• Problem description: After finding the line with "c) y). set_solver." in the data below, set down exactly each line through the one with "destruct st, st'.", inclusive, and stop there.

(Stored data)
Lemma notify_ok status mac : (forall a, mac = Some a -> in48 a) ->
  forall Wl fuel st comp Qs, chain NULL (cp_next st) comp Wl -> NoDup Wl ->
  (forall q, chain NULL (cp_next st) (nbq_head st q) (Qs q)) -> (forall q c, c ∈ Wl -> c ∉ Qs q) ->
  (length Wl < fuel)%nat ->
  exists st', notify fuel st status mac comp = Done st' /\ notified st st' status mac Wl Qs.
Proof.
  intros Hmac. induction Wl as [|c Wl IH]; intros [|fuel] st comp Qs Hc Hnd HQ Hdis Hf;
    try (cbn in Hf; lia); cbn [notify].
  { cbn in Hc. subst. rewrite Z.eqb_refl. exists st. split; [done|].
    constructor; [by destruct st|done|done|set_solver| |by rewrite app_nil_r].
    intros x. destruct mac; [|done]. rewrite decide_False by set_solver. done. }
  destruct Hc as (-> & Hc0 & Hc). rewrite (proj2 (Z.eqb_neq c NULL)) by done.
  apply NoDup_cons in Hnd as [Hcn Hnd]. cbn [nbqueue_enq].
  set (st1 := match mac with Some a => _ | None => st end).
  assert (E1 : st1 = st <| mac_cells := mac_cells st1 |>) by (unfold st1; destruct mac; [done|by destruct st]).
  set (st2 := st1 <| cp_status := <[c := status]> (cp_status st1) |>).
  set (st3 := st2 <| cp_next := _ |> <| nbq_head := _ |>).
  set (st4 := if negb (cp_fd st2 c =? -1) then _ else st3).
  assert (E4 : st4 = mk_arp (arp_table st) (ae_status st) (ae_ip st) (ae_mac st) (ae_compl st) (ae_timeout st)
      (ae_prev st) (ae_next st) (<[c := nbq_head st (cp_q st c)]> (cp_next st)) (cp_q st) (cp_fd st)
      (<[c := status]> (cp_status st)) (cp_ptr st) (<[cp_q st c := c]> (nbq_head st)) (mac_cells st1)
      (arp_sent st) (arp_notified st ++ (if decide (cp_fd st c <> -1) then [cp_fd st c] else []))).
  { unfold st4, st3, st2. rewrite E1. cbn. destruct (Z.eqb_spec (cp_fd st c) (-1)) as [->|]; cbn.
    - by rewrite app_nil_r.
    - by rewrite decide_True. }
  clearbody st4. clear st3 st2.
  set (Qs1 := <[cp_q st c := c :: Qs (cp_q st c)]> Qs).
  assert (Hc' : forall L, c ∉ L -> forall h, chain NULL (cp_next st) h L -> chain NULL (cp_next st4) h L).
  { intros L HL h. apply seg_ext. intros y Hy. rewrite E4. cbn. apply fn_lookup_insert_ne. set_solver. }
  destruct (IH fuel st4 (cp_next st c) Qs1) as (st' & E' & [Hs Hq Ho Hst Hce Hfd]).
  - by apply Hc'.
  - done.
  - intros q. unfold Qs1. destruct (decide (cp_q st c = q)) as [<-|Hne].
    + rewrite fn_lookup_insert, E4. cbn. rewrite fn_lookup_insert. split_and!; [done|done|].
      rewrite fn_lookup_insert. specialize (Hc' (Qs (cp_q st c)) (Hdis _ c ltac:(set_solver)) _ (HQ _)).
      by rewrite E4 in Hc'.
    + rewrite fn_lookup_insert_ne by done. rewrite E4 at 2. cbn. rewrite fn_lookup_insert_ne by done.
      apply Hc'; [apply Hdis; set_solver|done].
  - intros q y Hy. unfold Qs1. destruct (decide (cp_q st c = q)) as [<-|Hne].
    + rewrite fn_lookup_insert. pose proof (Hdis (cp_q st c) y). set_solver.
    + rewrite fn_lookup_insert_ne by done. apply Hdis. set_solver.
  - cbn in Hf. lia.
  - exists st'. split; [done|].
    assert (Ec : cp_q st4 = cp_q st /\ cp_ptr st4 = cp_ptr st /\ cp_fd st4 = cp_fd st) by by rewrite E4.
    destruct Ec as (Ecq & Ecp & Ecf). constructor.
    + rewrite Hs, E4. by destruct st, st'.
    + intros q. specialize (Hq q). unfold for_queue in *. rewrite Ecq in Hq. rewrite filter_cons. unfold Qs1 in Hq.
      destruct (decide (cp_q st c = q)) as [<-|Hne].
      * rewrite fn_lookup_insert in Hq. by rewrite reverse_cons, <-app_assoc.
      * by rewrite fn_lookup_insert_ne in Hq.
    + intros y Hy. destruct (Ho y ltac:(set_solver)) as [-> ->]. rewrite E4. cbn.
      rewrite !fn_lookup_insert_ne by set_solver. done.
    + intros y [->|Hy]%elem_of_cons; [|by apply Hst]. destruct (Ho c Hcn) as [_ ->]. rewrite E4. cbn.
      apply fn_lookup_insert.
    + intros x. rewrite (Hce x), Ecp. assert (E : mac_cells st4 = mac_cells st1) by by rewrite E4. rewrite E.
      unfold st1. destruct mac as [a|]; [|done]. cbn. unfold insert, fn_insert.
      destruct (decide (cp_ptr st c = x)) as [->|Hne].
      * rewrite (decide_True (P := x ∈ _ :: _)) by set_solver.
        destruct (decide (x ∈ _)); [|done]. apply memcpy6_idem. by apply Hmac.
      * destruct (decide (x ∈ cp_ptr st <$> Wl)); [rewrite decide_True by set_solver|rewrite decide_False by set_solver]; done.
    + rewrite Hfd, Ecf, E4. cbn -[filter fmap]. rewrite <-app_assoc. f_equal.
      change (cp_fd st <$> c :: Wl) with (cp_fd st c :: (cp_fd st <$> Wl)). rewrite filter_cons.
      destruct (decide (cp_fd st c <> -1)); done.
Qed.

(** ** What the requests and answers keep true *)

(** After the completions of the entry [e] have been put on their queues. *)
Definition answered_own (st : arp_state) (Wt : Z -> list Z) (own : Z -> option (Z + Z)) (e c : Z) : option (Z + Z) :=
  if decide (c ∈ Wt e) then Some (inr (cp_q st c)) else own c.
Definition answered_queue (st : arp_state) (Wt Qs : Z -> list Z) (e q : Z) : list Z :=
  reverse (for_queue st (Wt e) q) ++ Qs q.

Lemma for_queue_elem st Wl q c : c ∈ for_queue st Wl q <-> cp_q st c = q /\ c ∈ Wl.
Proof. unfold for_queue. by rewrite list_elem_of_filter. Qed.

Lemma wait_not_queued st L Wt Qs own A ty e q c : arp_inv st L Wt Qs own A ty -> e ∈ L -> c ∈ Wt e -> c ∉ Qs q.
Proof.
  intros Hi He Hc Hq. pose proof (ai_own_wait _ _ _ _ _ _ _ Hi e c He Hc).
  pose proof (ai_own_queue _ _ _ _ _ _ _ Hi q c Hq). congruence.
Qed.

Lemma answered_ok st L Wt Qs own A ty e st1 st' status mac : arp_inv st L Wt Qs own A ty -> e ∈ L ->
  cp_next st1 = cp_next st -> cp_q st1 = cp_q st -> notified st1 st' status mac (Wt e) Qs ->
  (forall q, (chain NULL (cp_next st') (nbq_head st' q) (answered_queue st Wt Qs e q) /\
     NoDup (answered_queue st Wt Qs e q)) /\
     forall c, c ∈ answered_queue st Wt Qs e q -> answered_own st Wt own e c = Some (inr q)) /\
  (forall e', e' ∈ L -> e' <> e -> (forall c, c ∈ Wt e' -> answered_own st Wt own e c = Some (inl e')) /\
     (forall h, chain NULL (cp_next st) h (Wt e') -> chain NULL (cp_next st') h (Wt e'))).
Proof.
  intros Hi He En Eq Hn. split.
  - intros q. assert (Ef : for_queue st1 (Wt e) q = for_queue st (Wt e) q) by (unfold for_queue; by rewrite Eq).
    assert (Hown : forall c, c ∈ answered_queue st Wt Qs e q -> answered_own st Wt own e c = Some (inr q)).
    { intros c. unfold answered_queue, answered_own. rewrite elem_of_app, elem_of_reverse, for_queue_elem.
      intros [[<- Hc]|Hc]; [by rewrite decide_True|].
      rewrite decide_False; [by apply (ai_own_queue _ _ _ _ _ _ _ Hi)|]. intros Hw.
      by apply (wait_not_queued _ _ _ _ _ _ _ e q c Hi). }
    split; [|done]. unfold answered_queue. split.
    + rewrite <-Ef. apply (no_queue _ _ _ _ _ _ Hn).
    + apply NoDup_app. split_and!.
      * rewrite reverse_Permutation. apply NoDup_filter. by apply (ai_wait _ _ _ _ _ _ _ Hi).
      * intros c. rewrite elem_of_reverse, for_queue_elem. intros [_ Hw]. by apply (wait_not_queued _ _ _ _ _ _ _ e q c Hi).
      * apply (ai_queue _ _ _ _ _ _ _ Hi).
  - intros e' He' Hne. assert (Hc : forall c, c ∈ Wt e' -> c ∉ Wt e).
    { intros c Hc Hw. pose proof (ai_own_wait _ _ _ _ _ _ _ Hi e c He Hw).
      pose proof (ai_own_wait _ _ _ _ _ _ _ Hi e' c He' Hc). congruence. }
    split.
    + intros c Hw. unfold answered_own. rewrite decide_False by by apply Hc. by apply (ai_own_wait _ _ _ _ _ _ _ Hi).
    + intros h. apply seg_ext. intros c Hw. destruct (no_other _ _ _ _ _ _ Hn c (Hc c Hw)) as [-> _]. by rewrite En.
Qed.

• Solution for this problem:
    + rewrite fn_lookup_insert. pose proof (Hdis (cp_q st c) y). set_solver.
    + rewrite fn_lookup_insert_ne by done. apply Hdis. set_solver.
  - cbn in Hf. lia.
  - exists st'. split; [done|].
    assert (Ec : cp_q st4 = cp_q st /\ cp_ptr st4 = cp_ptr st /\ cp_fd st4 = cp_fd st) by by rewrite E4.
    destruct Ec as (Ecq & Ecp & Ecf). constructor.
    + rewrite Hs, E4. by destruct st, st'.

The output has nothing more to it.